--- Supplied records Enclosed Below ---
(* ===== verification/Egress.v ===== *)
(** * The egress policy: [src/security/egress.rs]

    [EgressPolicy::from_env] takes the two environment variables as arguments
    ([std::env::var]: absent, set, or set to bytes that are not Unicode); name
    resolution ([ToSocketAddrs]) is the parameter [resolve], [None] being an I/O
    error. *)

From S2P Require Import Prelude Errors UrlGuard.

Inductive EnvVar := NotPresent | NotUnicode | Present (value : string).

Record EgressPolicy := {
  allow_hosts : gset string;
  allow_private : bool;
}.

Definition EgressPolicy_default : EgressPolicy := {| allow_hosts := ∅; allow_private := false |}.

Definition host_list (value : string) : list string :=
  filter (λ host, host ≠ "") (to_ascii_lowercase ∘ trim <$> split_on ","%char value).

Definition from_env (allowlist allow_private_var : EnvVar) : result EgressPolicy NexusError :=
  let? hosts :=
    match allowlist with
    | Present value => Ok (list_to_set (host_list value) : gset string)
    | NotPresent => Ok ∅
    | NotUnicode =>
        Err (ConfigError (Lit "NEXUS_EGRESS_ALLOWLIST must be valid Unicode"))
    end in
  let? private :=
    match allow_private_var with
    | Present value =>
        let normalized := to_ascii_lowercase (trim value) in
        if bool_decide (normalized ∈ [""; "0"; "false"]) then Ok false
        else if bool_decide (normalized ∈ ["1"; "true"]) then Ok true
        else Err (ConfigError
                    (Lit "NEXUS_EGRESS_ALLOW_PRIVATE must be one of: 0, 1, true, false"))
    | NotPresent => Ok false
    | NotUnicode =>
        Err (ConfigError (Lit "NEXUS_EGRESS_ALLOW_PRIVATE must be valid Unicode"))
    end in
  Ok {| allow_hosts := hosts; allow_private := private |}.

Definition allow_host (policy : EgressPolicy) (host : string) : EgressPolicy :=
  let host := to_ascii_lowercase (trim host) in
  if decide (host = "") then policy
  else {| allow_hosts := {[host]} ∪ policy.(allow_hosts); allow_private := policy.(allow_private) |}.

Section Check.
Context `{UrlLib}.
Variable resolve : string → Z → option (list IpAddr).

Definition is_blocked_address (policy : EgressPolicy) (ip : IpAddr) : bool :=
  if policy.(allow_private) then false else is_blocked_ip ip.

Definition check_url (policy : EgressPolicy) (url : Url) : result () NexusError :=
  if negb (bool_decide (url_scheme url ∈ ["http"; "https"]))
  then Err (EgressDenied (Fmt "URL scheme '{}' is not allowed" [AStr (url_scheme url)]))
  else
    match url_host_str url with
    | None => Err (EgressDenied (Lit "URL does not include a host"))
    | Some host =>
        let host := to_ascii_lowercase (trim host) in
        if decide (host ∈ policy.(allow_hosts)) then Ok ()
        else
          let socket_host := trim_end_char "]"%char (trim_start_char "["%char host) in
          let? port := ok_or (url_port_or_known_default url)
                         (EgressDenied (Fmt "URL '{}' has no known port" [AOpaque])) in
          let? addresses :=
            match parse_ip socket_host with
            | Some ip => Ok [ip]
            | None =>
                match resolve socket_host port with
                | Some addresses => Ok addresses
                | None => Err (EgressDenied
                    (Fmt "Failed to resolve '{}' for AEON egress: {error}" [AOpaque; AOpaque]))
                end
            end in
          if decide (addresses = [])
          then Err (EgressDenied (Fmt "URL '{}' did not resolve to any IP address" [AOpaque]))
          else if existsb (is_blocked_address policy) addresses
          then Err (EgressDenied
                 (Fmt "Egress denied to '{}' because destination is restricted" [AOpaque]))
          else Ok ()
    end.

(** The addresses a socket to this host and port would use. *)
Definition destination (socket_host : string) (port : Z) : option (list IpAddr) :=
  match parse_ip socket_host with Some ip => Some [ip] | None => resolve socket_host port end.

Lemma existsb_blocked policy addrs :
  existsb (is_blocked_address policy) addrs = false ↔
  allow_private policy = true ∨ ∀ ip, ip ∈ addrs → is_blocked_ip ip = false.
Proof.
  rewrite <- not_true_iff_false, existsb_exists. unfold is_blocked_address.
  setoid_rewrite <- list_elem_of_In. destruct (allow_private policy).
  - split; [by left|]. intros _ (? & _ & ?). done.
  - split.
    + intros Hn. right. intros ip Hip. destruct (is_blocked_ip ip) eqn:E; [|done].
      destruct Hn. eauto.
    + intros [|Hall] (ip & Hip & Hb); [done|]. rewrite Hall in Hb; done.
Qed.
End Check.

(** ** Properties *)

(** [check_url] lets a request out exactly when the scheme is HTTP(S) and the
    host is on the allow-list, or the host has a known port, its addresses are
    known and non-empty, and, unless private ranges are allowed, none of them is
    restricted: one blocked address among several denies the request. *)
Theorem check_url_iff `{UrlLib} (resolve : string → Z → option (list IpAddr))
    (policy : EgressPolicy) (url : Url) :
  check_url resolve policy url = Ok () ↔
  url_scheme url ∈ ["http"; "https"] ∧
  ∃ host, url_host_str url = Some host ∧
    (to_ascii_lowercase (trim host) ∈ allow_hosts policy
     ∨ ∃ port addrs,
         url_port_or_known_default url = Some port
         ∧ destination resolve
             (trim_end_char "]"%char (trim_start_char "["%char (to_ascii_lowercase (trim host))))
             port = Some addrs
         ∧ addrs ≠ []
         ∧ (allow_private policy = true ∨ ∀ ip, ip ∈ addrs → is_blocked_ip ip = false)).
Proof.
  unfold check_url, destination.
  destruct (decide (url_scheme url ∈ ["http"; "https"])) as [Hs|Hs];
    [rewrite bool_decide_eq_true_2 by done|rewrite bool_decide_eq_false_2 by done];
    cbn [negb]; [|by split; [|intros []]].
  destruct (url_host_str url) as [host|]; [|by split; [|intros (_ & ? & ? & _)]].
  set (h := to_ascii_lowercase (trim host)).
  set (sh := trim_end_char _ _).
  case_decide as Hin; [by split; eauto|].
  destruct (url_port_or_known_default url) as [port|]; cbn [ok_or result_bind].
  2:{ split; [done|]. intros (_ & ? & [= <-] & [?|(? & ? & ? & _)]); done. }
  trans (∃ addrs, match parse_ip sh with Some ip => Some [ip] | None => resolve sh port end = Some addrs
           ∧ addrs ≠ [] ∧ (allow_private policy = true ∨ ∀ ip, ip ∈ addrs → is_blocked_ip ip = false)).
  - destruct (match parse_ip sh with Some ip => Some [ip] | None => resolve sh port end)
      as [addrs|] eqn:E.
    + assert (match parse_ip sh with
              | Some ip => Ok [ip]
              | None => match resolve sh port with Some addresses => Ok addresses | None => _ end
              end = Ok (E:=NexusError) addrs) as ->.
      { destruct (parse_ip sh); [by simplify_eq|]. by rewrite E. }
      cbn [result_bind]. case_decide as He.
      * split; [done|]. by intros (? & [= <-] & ? & _).
      * destruct (existsb _ addrs) eqn:Eb.
        -- split; [done|]. intros (? & [= <-] & _ & Hp). apply existsb_blocked in Hp. congruence.
        -- split; [|done]. intros _. apply existsb_blocked in Eb. eauto.
    + assert (∃ e, match parse_ip sh with
              | Some ip => Ok [ip]
              | None => match resolve sh port with Some addresses => Ok addresses
                        | None => Err (EgressDenied
                      (Fmt "Failed to resolve '{}' for AEON egress: {error}" [AOpaque; AOpaque])) end
              end = Err (A:=list IpAddr) e) as [e ->].
      { destruct (parse_ip sh); [done|]. rewrite E. eauto. }
      split; [done|]. by intros (? & ? & _).
  - split.
    + intros (addrs & ? & ? & ?). split; [done|]. exists host. split; [done|]. right. eauto 10.
    + intros (_ & ? & [= <-] & [?|(? & addrs & [= <-] & ? & ? & ?)]); [done|]. eauto.
Qed.

(** The environment parser is fail-closed: it yields a policy that allows private
    ranges only when the variable, trimmed and lower-cased, is [1] or [true];
    unset means deny, every unrecognised value is a configuration error, and no
    empty host ever enters the allow-list. *)
Theorem from_env_fail_closed (hosts private : EnvVar) (p : EgressPolicy) :
  from_env hosts private = Ok p →
  (allow_private p = true ↔
     ∃ v, private = Present v ∧ to_ascii_lowercase (trim v) ∈ ["1"; "true"])
  ∧ "" ∉ allow_hosts p.
Proof.
  unfold from_env. rewrite result_bind_Ok. intros (hs & Hh & Hp).
  apply result_bind_Ok in Hp as (b & Hb & [= <-]). cbn [allow_private allow_hosts]. split.
  - destruct private as [| |v]; simplify_eq/=.
    + split; [done|]. by intros (? & ? & _).
    + repeat case_bool_decide; simplify_eq.
      * split; [done|]. intros (? & [= <-] & Hv).
        rewrite !list_elem_of_In in *. simpl in *. intuition congruence.
      * split; [eauto|done].
  - destruct hosts as [| |v]; simplify_eq; [apply not_elem_of_empty|].
    rewrite elem_of_list_to_set. unfold host_list. rewrite list_elem_of_filter. naive_solver.
Qed.

Definition example_policy : EgressPolicy :=
  {| allow_hosts := list_to_set (host_list " API.example.com,, b "); allow_private := true |}.

Lemma from_env_fail_closed_witness :
  (allow_private example_policy = true ↔
     ∃ v, Present " TRUE " = Present v ∧ to_ascii_lowercase (trim v) ∈ ["1"; "true"])
  ∧ "" ∉ allow_hosts example_policy.
Proof.
  apply (from_env_fail_closed (Present " API.example.com,, b ") (Present " TRUE ")).
  reflexivity.
Defined.

Example host_list_normalizes : host_list " API.example.com,, b " = ["api.example.com"; "b"].
Proof. vm_compute. reflexivity. Qed.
--- End of Enclosed Supplied records ---
■ **Exercise**: Filter the entries and copy out every line with the word "Theorem".

■ **Answer below**:
Theorem check_url_iff `{UrlLib} (resolve : string → Z → option (list IpAddr))
Theorem from_env_fail_closed (hosts private : EnvVar) (p : EgressPolicy) :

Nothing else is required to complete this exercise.